Bektaş, iftar sofralarının büyük ziyafetlere dönüştürülmemesi gerektiğini aksi takdirde kilo almanın kaçınılmaz olduğunu dile getirerek “Bu ciddi sindirim sistemi problemlerine de davetiye çıkarır. Hafif bir iftar açılışı, iftar ve sahur şeklinde planlı olarak sıvı ve gıda alınmalıdır. Oruç mutlaka su ve çorba ile açılmalı. Ardından 15 dakika beklenip diğer besinlere geçilmeli. Sıvı, tuz ve vitamin dengesine dikkat edilmeli. Gün boyu yaşanan magnezyum ve potasyum eksikliği için açık çay içilebilir. Sıcak günler nedeniyle oruç açıldıktan sonra 2-3 litre sıvı yavaş yavaş tüketilmeli. Gün içinde sıvı kaybı yaşamamak için, iftar ve sahurda fazla tuzlu ya da ağır tatlı gıdalar kesinlikle alınmamalı. Bol sulu sebze yemekleri, salatalar ve meyve, ayran, yoğurt gibi gıdalar sofradan eksik edilmemeli” yorumunda bulundu.

TÜKETİM SÜRESİNE DİKKAT

Sahurda ve iftarda, az sürede aşırı yemenin yanlış olduğuna değinen Bektaş “Tüketmeniz gereken miktarı öğünlere bölünüz. Yemek yer yemez yatmak için mümkünse 2-3 saat bekleyiniz. Aksi takdirde, reflü için ilaç kullanıyor olsanız bile ilacın faydası olmayabilir. İftar ya da sahurdan hemen sonra mutlaka yatmak isterseniz vücuda 45 derece açı veren ve ayakları kaldıran koltuklarda şekerleme yapabilirsiniz. Sahurda proteinden zengin gıdaların alınması reflüyü azaltır. Reflüyü artıran yağdan zengin gıdalardan ve gazlı içeceklerden kaçınılmalı. Daha çok limonata veya evde hazırlanan meyve suları içilmeli. İftardan 1 saat sonra sadece yürüyüş yapılabilir. Halı saha maçları, yüzme, uzun koşular gibi sporlar veya ağır antrenmanlar iftardan en az iki saat sonra yapılmalıdır” şeklinde konuştu.

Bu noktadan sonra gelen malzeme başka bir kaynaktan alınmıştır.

(** X19 — a repeated PUT stamps the row again and changes nothing else:
    when a request is served a second time on the state the first serving
    left, with the same database errors and a later clock reading, the
    second answer has the status of the first and every flag keeps its
    value; unless the request is a PUT answered 200 the second serving
    changes nothing and answers as the first did, and for a PUT answered
    200 the [updated_at] of the flag it names, set to the first clock
    reading by the first serving, is the second clock reading afterwards,
    the other rows' [updated_at] being untouched: the second serving
    changes the table whenever the clock has moved. *)
Theorem repeated_put_only_restamps
    (s : AdminDB) (req : AdminRequest) (env env' : AdminEnv) :
  same_faults env env' →
  let once := admin_overrides req env s in
  let twice := admin_overrides req env' once.1 in
  adb twice.1 = adb once.1 ∧
  a_status twice.2 = a_status once.2 ∧
  (ar_method req ≠ "PUT" ∨ a_status once.2 ≠ 200 → twice = once) ∧
  (ar_method req = "PUT" → a_status once.2 = 200 →
   ∃ key, ar_json req ≫= of_feature_key = Some key ∧
     updated_at once.1 !! key = Some (ae_now env) ∧
     updated_at twice.1 !! key = Some (ae_now env') ∧
     (∀ other, other ≠ key → updated_at twice.1 !! other = updated_at s !! other) ∧
     (ae_now env' ≠ ae_now env → twice.1 ≠ once.1)).
Proof.
  intros Hfaults. cbn zeta.
  destruct (admin_overrides_cases req env s)
    as [(Hsame & Hstatus & Hclock) |
        (user & feature_key & enabled & Hput & Huser & Hadmin & Hbody & Hkey
         & Hlookup & Hupdate & Hold & Heq)].
  - rewrite Hsame, (Hclock env' Hfaults). split_and!; [by rewrite Hsame|done..|].
    intros Hp H200. by destruct (Hstatus Hp).
  - destruct Hfaults as (Hid & _ & Hlook & Hupd & _).
    rewrite Heq. cbn [fst snd].
    unfold admin_overrides, handlePut.
    rewrite Hput, Huser, Hid, Hadmin, Hbody. simpl.
    change (bool_decide (feature_key = "")) with (falsy (Some feature_key)).
    rewrite Hkey, Hlook, Hlookup, Hupd, Hupdate, lookup_insert_eq.
    cbn [fst snd a_status]. split_and!; [|done|by intros [?|?]|].
    + unfold update_control, set_override_controls. simpl.
      by rewrite insert_insert_eq.
    + intros _ _. exists feature_key. simpl. split_and!.
      * done.
      * by rewrite lookup_insert_eq.
      * by rewrite lookup_insert_eq.
      * intros other Hother. by rewrite !lookup_insert_ne.
      * intros Hlater Hsame. apply Hlater.
        apply (f_equal (λ s', updated_at s' !! feature_key)) in Hsame.
        simpl in Hsame. rewrite !lookup_insert_eq in Hsame. congruence.
Qed.
(** * go-daikin: parameter codec, response framing and discovery scanner

    A shallow embedding of the Go package [daikin]: the typed parameters of
    a unit with their [setUrlValues] and [decode], [parseResponse], and, from
    [net.go], [getBroadcastAddresses] and [Discover]; followed by the
    properties of the codec, of the framing of responses and of discovery.

    Go strings are byte sequences; they are modelled by [string] (a list of
    8-bit [ascii]).  Go's [int] is the 64-bit integer of the usual targets
    and is modelled by [Z], with the range written out where the code can
    leave it.  The functions of the Go standard library that the package
    calls ([strconv], [strings], [encoding/csv], [net]) are modelled after
    their documented behaviour, next to the code that uses them. *)

From Stdlib Require Import ZArith Ascii String List Lia SpecFloat.
From stdpp Require Import base option list strings gmap fin_maps.

Local Open Scope string_scope.
Local Open Scope list_scope.
Local Open Scope Z_scope.

(** ** Bytes and decimal digits *)

Definition byteOf (c : ascii) : Z := Z.of_N (N_of_ascii c).

Definition isDigit (c : ascii) : bool := (48 <=? byteOf c) && (byteOf c <=? 57).

Definition digitVal (c : ascii) : Z := byteOf c - 48.

Definition digitChar (d : Z) : ascii := ascii_of_N (Z.to_N (48 + d)).

Definition eqb_ascii (a b : ascii) : bool := Ascii.eqb a b.
Arguments eqb_ascii : simpl never.

(** ** Package strconv (Go standard library), integer part

    [Atoi s] is [ParseInt(s, 10, 0)]: an optional sign, then one or more
    decimal digits, accumulated by [ParseUint]'s loop with its overflow
    cut-off, then the signed range check.  The short-string fast path of
    [Atoi] computes the same result and is not modelled apart. *)

Module strconv.

Inductive NumError := ErrSyntax | ErrRange.

Definition intSize : Z := 64.
Definition maxUint64 : Z := 2 ^ 64 - 1.
Definition maxInt : Z := 2 ^ (intSize - 1) - 1.
Definition minInt : Z := - 2 ^ (intSize - 1).

(** The digit loop of [ParseUint] for base 10 and bit size 64. *)
Fixpoint parseUintLoop (s : string) (n : Z) : Z + NumError :=
  match s with
  | EmptyString => inl n
  | String c rest =>
      if isDigit c then
        if maxUint64 / 10 + 1 <=? n then inr ErrRange
        else
          let n1 := n * 10 + digitVal c in
          if maxUint64 <? n1 then inr ErrRange else parseUintLoop rest n1
      else inr ErrSyntax
  end.

Definition ParseUint (s : string) : Z + NumError :=
  match s with
  | EmptyString => inr ErrSyntax
  | _ => parseUintLoop s 0
  end.

Definition ParseInt (s : string) : Z + NumError :=
  match s with
  | EmptyString => inr ErrSyntax
  | String c rest =>
      let neg := eqb_ascii c "-"%char in
      let s' := if eqb_ascii c "+"%char || eqb_ascii c "-"%char then rest else s in
      match ParseUint s' with
      | inr e => inr e
      | inl un =>
          let cutoff := 2 ^ (intSize - 1) in
          if negb neg && (cutoff <=? un) then inr ErrRange
          else if neg && (cutoff <? un) then inr ErrRange
          else inl (if neg then - un else un)
      end
  end.

Definition Atoi (s : string) : Z + NumError := ParseInt s.

(** [formatBits] for base 10: digits are written from the end of the
    buffer towards its start.  Twenty digits hold every 64-bit value. *)
Fixpoint formatBits (fuel : nat) (u : Z) (acc : string) : string :=
  match fuel with
  | O => acc
  | S fuel' =>
      let acc' := String (digitChar (u mod 10)) acc in
      if u <? 10 then acc' else formatBits fuel' (u / 10) acc'
  end.

Definition FormatInt (i : Z) : string :=
  if i <? 0 then String "-"%char (formatBits 20 (- i) "") else formatBits 20 i "".

Definition Itoa (i : Z) : string := FormatInt i.

(** *** Floating point

    A [float64] is given by its IEEE 754 value, a [spec_float] of binary64
    (53 bits of precision, infinities at exponent 1024).

    [FormatFloat(f, 'f', 1, 64)]: the exact decimal expansion of [f],
    rounded to one digit after the point, to nearest and to even on a tie
    (the library's [bigFtoa] then [%f]); the texts [NaN], [+Inf] and [-Inf]
    for the values that are not finite. *)

(** The decimal digits of a natural number of any size. *)
Definition formatDecimal (u : Z) : string :=
  formatBits (S (Z.to_nat (Z.log2 u))) u "".

(** [f * 10] rounded to an integer, for [f = m * 2 ^ e]. *)
Definition roundTenths (m : positive) (e : Z) : Z :=
  if 0 <=? e then Z.pos m * 2 ^ e * 10
  else
    let num := Z.pos m * 10 in
    let den := 2 ^ (- e) in
    let q := num / den in
    let r := num mod den in
    if (den <? 2 * r) || ((2 * r =? den) && Z.odd q) then q + 1 else q.

Definition FormatFloat_f1 (f : spec_float) : string :=
  match f with
  | S754_nan => "NaN"
  | S754_infinity false => "+Inf"
  | S754_infinity true => "-Inf"
  | S754_zero s => (if s then "-" else "") +:+ "0.0"
  | S754_finite s m e =>
      let q := roundTenths m e in
      (if s then "-" else "")
      +:+ formatDecimal (q / 10) +:+ "." +:+ String (digitChar (q mod 10)) ""
  end.

(** [ParseFloat(s, 64)].  The syntax is read as [special] and [readFloat]
    read it (decimal and hexadecimal mantissas, underscores between
    digits); the number read is kept exactly and rounded to the nearest
    [float64], to even on a tie, which is what the library's conversions
    compute; a number that rounds to an infinity is a range error. *)

Definition lower (c : ascii) : ascii := ascii_of_N (N.lor (N_of_ascii c) 32).

Definition isUpper (c : ascii) : bool := (65 <=? byteOf c) && (byteOf c <=? 90).

Fixpoint commonPrefixLenIgnoreCase (s prefix : string) : nat :=
  match s, prefix with
  | String c s', String p prefix' =>
      let c := if isUpper c then lower c else c in
      if eqb_ascii c p then S (commonPrefixLenIgnoreCase s' prefix') else O
  | _, _ => O
  end.

Definition specialInf (s : string) (neg : bool) (nsign : nat) : option (spec_float * nat) :=
  let n := commonPrefixLenIgnoreCase s "infinity" in
  let n := if (3 <? n)%nat && (n <? 8)%nat then 3%nat else n in
  if (n =? 3)%nat || (n =? 8)%nat then Some (S754_infinity neg, (nsign + n)%nat)
  else None.

(** [special]: the value and the number of bytes read. *)
Definition special (s : string) : option (spec_float * nat) :=
  match s with
  | EmptyString => None
  | String c rest =>
      if eqb_ascii c "+"%char || eqb_ascii c "-"%char
      then specialInf rest (eqb_ascii c "-"%char) 1
      else if eqb_ascii c "i"%char || eqb_ascii c "I"%char
      then specialInf s false 0
      else if eqb_ascii c "n"%char || eqb_ascii c "N"%char
      then if (commonPrefixLenIgnoreCase s "nan" =? 3)%nat
           then Some (S754_nan, 3%nat) else None
      else None
  end.

Record mantissa := {
  sawdot : bool;
  sawdigits : bool;
  underscores : bool;
  nd : Z;       (* digits read, the leading zeros apart *)
  dp : Z;       (* position of the point *)
  mant : Z      (* the digits read, as a number *)
}.

Definition isHexLetter (c : ascii) : bool :=
  (97 <=? byteOf (lower c)) && (byteOf (lower c) <=? 102).

(** The loop of [readFloat] over the digits of the mantissa; it returns
    where it stopped. *)
Fixpoint readDigits (base : Z) (s : string) (st : mantissa) : mantissa * string :=
  match s with
  | EmptyString => (st, s)
  | String c rest =>
      if eqb_ascii c "_"%char then
        readDigits base rest
          {| sawdot := sawdot st; sawdigits := sawdigits st; underscores := true;
             nd := nd st; dp := dp st; mant := mant st |}
      else if eqb_ascii c "."%char then
        if sawdot st then (st, s)
        else readDigits base rest
               {| sawdot := true; sawdigits := sawdigits st;
                  underscores := underscores st;
                  nd := nd st; dp := nd st; mant := mant st |}
      else if isDigit c then
        if eqb_ascii c "0"%char && (nd st =? 0) then
          readDigits base rest
            {| sawdot := sawdot st; sawdigits := true; underscores := underscores st;
               nd := nd st; dp := dp st - 1; mant := mant st |}
        else
          readDigits base rest
            {| sawdot := sawdot st; sawdigits := true; underscores := underscores st;
               nd := nd st + 1; dp := dp st; mant := mant st * base + digitVal c |}
      else if (base =? 16) && isHexLetter c then
        readDigits base rest
          {| sawdot := sawdot st; sawdigits := true; underscores := underscores st;
             nd := nd st + 1; dp := dp st;
             mant := mant st * 16 + (byteOf (lower c) - 97 + 10) |}
      else (st, s)
  end.

(** The loop over the digits of the exponent. *)
Fixpoint readExponent (s : string) (e : Z) (us : bool) : Z * bool * string :=
  match s with
  | EmptyString => (e, us, s)
  | String c rest =>
      if isDigit c then
        readExponent rest (if e <? 10000 then e * 10 + digitVal c else e) us
      else if eqb_ascii c "_"%char then readExponent rest e true
      else (e, us, s)
  end.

DİĞER SİNDİRİM HASTALIKLARI...

Divertikül ve spastik kolon hastalığı (irritabl bağırsak hastalığı) olan kişilerin, diyet önerilerine bağlı kalmak kaydı ile oruç tutmalarında bir sakınca olmayacağını kaydeden Bektaş ancak bu kişilerin iftar ve sahur arasında su tüketimine ayrı bir dikkat göstermeleri gerektiğini kabız kalmamak için de lifli gıda, yürüyüş ve bol sıvı alımına özen göstermeleri gerektiğini vurguladı. Bağırsak hastalığı (ülseratif kolit, crohn hastalığı) olan kişilerin, az ve sık beslenmelerini genel tedavi sürecinin bir parçası olarak izah eden Bektaş, sağlık durumunun kötü etkilenmemesi için -özellikle hastalığın aktif olduğu dönemlerde- bu hastaların oruç tutmamasının ve gün içinde düzenli beslenmesinin uygun olacağını sözlerine ekledi.